Cardiac tissue engineering has transitioned from cardiac tissues derived from various animal species to the production of the first generation of human engineered cardiac tissues. Particularly, induced pluripotent stem cells (iPSC) provide a potential solution to current diseases of heart failure by providing a suitable source of autologous human cardiomyocytes (CMs) to support heart regeneration. Stem cell-derived CMs are often electro- and mechano-physiologically immature, which represents a critical barrier to their in-vitro and in-vivo application.

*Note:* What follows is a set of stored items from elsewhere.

(** The loop leaves the last reading in [onceki_km]. *)
Lemma km_adimi_last (rows : list Q) (km : Q) (st : Q * option Q) :
  snd (fold_left km_adimi (rows ++ [km]) st) = Some km.
Proof.
  rewrite fold_left_app. simpl.
  destruct (fold_left km_adimi rows st) as [t [o|]]; simpl;
    [destruct (Py.Qltb 0 (km - o))|]; reflexivity.
Qed.

Lemma ardisik_farklar_spec (rows : list Q) :
  ardisik_farklar rows == Spec.positive_deltas rows.
Proof.
  destruct rows as [|a [|b rows]]; try reflexivity.
  unfold ardisik_farklar.
  change (List.length (a :: b :: rows) <? 2)%nat with false.
  cbn [fold_left]. change (km_adimi (0, None) a) with (0, Some a).
  rewrite (km_adimi_fold (b :: rows) 0 a). ring.
Qed.

Lemma positive_deltas_nonneg (rows : list Q) : 0 <= Spec.positive_deltas rows.
Proof.
  induction rows as [|a rows IH]; [apply Qle_refl|].
  destruct rows as [|b rows]; [apply Qle_refl|].
  change (Spec.positive_deltas (a :: b :: rows))
    with ((if Py.Qltb 0 (b - a) then b - a else 0) + Spec.positive_deltas (b :: rows)).
  destruct (Py.Qltb 0 (b - a)) eqn:E.
  - apply Qltb_true in E. lra.
  - lra.
Qed.

(** Appending one reading adds its delta from the last one when that
    delta is positive, and nothing otherwise. *)
Lemma ardisik_farklar_snoc (rows : list Q) (son km : Q) :
  ardisik_farklar ((rows ++ [son]) ++ [km])
  == ardisik_farklar (rows ++ [son]) + (if Py.Qltb 0 (km - son) then km - son else 0).
Proof.
  destruct rows as [|a rows].
  - unfold ardisik_farklar. simpl. destruct (Py.Qltb 0 (km - son)); ring.
  - assert (L1 : (List.length (((a :: rows) ++ [son]) ++ [km]) <? 2)%nat = false).
    { apply Nat.ltb_ge. rewrite !length_app. simpl. lia. }
    assert (L2 : (List.length ((a :: rows) ++ [son]) <? 2)%nat = false).
    { apply Nat.ltb_ge. rewrite !length_app. simpl. lia. }
    unfold ardisik_farklar. rewrite L1, L2.
    rewrite (fold_left_app km_adimi ((a :: rows) ++ [son]) [km]).
    pose proof (km_adimi_last (a :: rows) son (0, None)) as Hl.
    destruct (fold_left km_adimi ((a :: rows) ++ [son]) (0, None)) as [t o].
    simpl in Hl. subst o. simpl.
    destruct (Py.Qltb 0 (km - son)); simpl; ring.
Qed.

Therefore, the purpose of this study was to fabricate human iPSC-derived CM grafts and study whether mechanical stimulation could enhance the maturation of the engineered constructs, and evaluate their in-vivo regeneration potential after myocardial infarction (MI) in a mouse model. With that purpose, keratinocyte iPS cells were derived to CM, mixed with collagen and other matrix factors to fabricate the constructs, and mechanically stimulated in a novel pumping system designed to apply a biomimetic mechanical pumping to the scaffolds. Maturation was studied by immunofluorescence, electron microscopy, and quantitative real-time polymerase chain reaction. In-vivo, the constructs were implanted onto the peri-infarct region of hearts after coronary artery ligation, and functionally and histologically analyzed 4 weeks post-implantation. Animals treated with our scaffolds experimented an enhanced recovery cardiac functions in comparison with non-treated controls.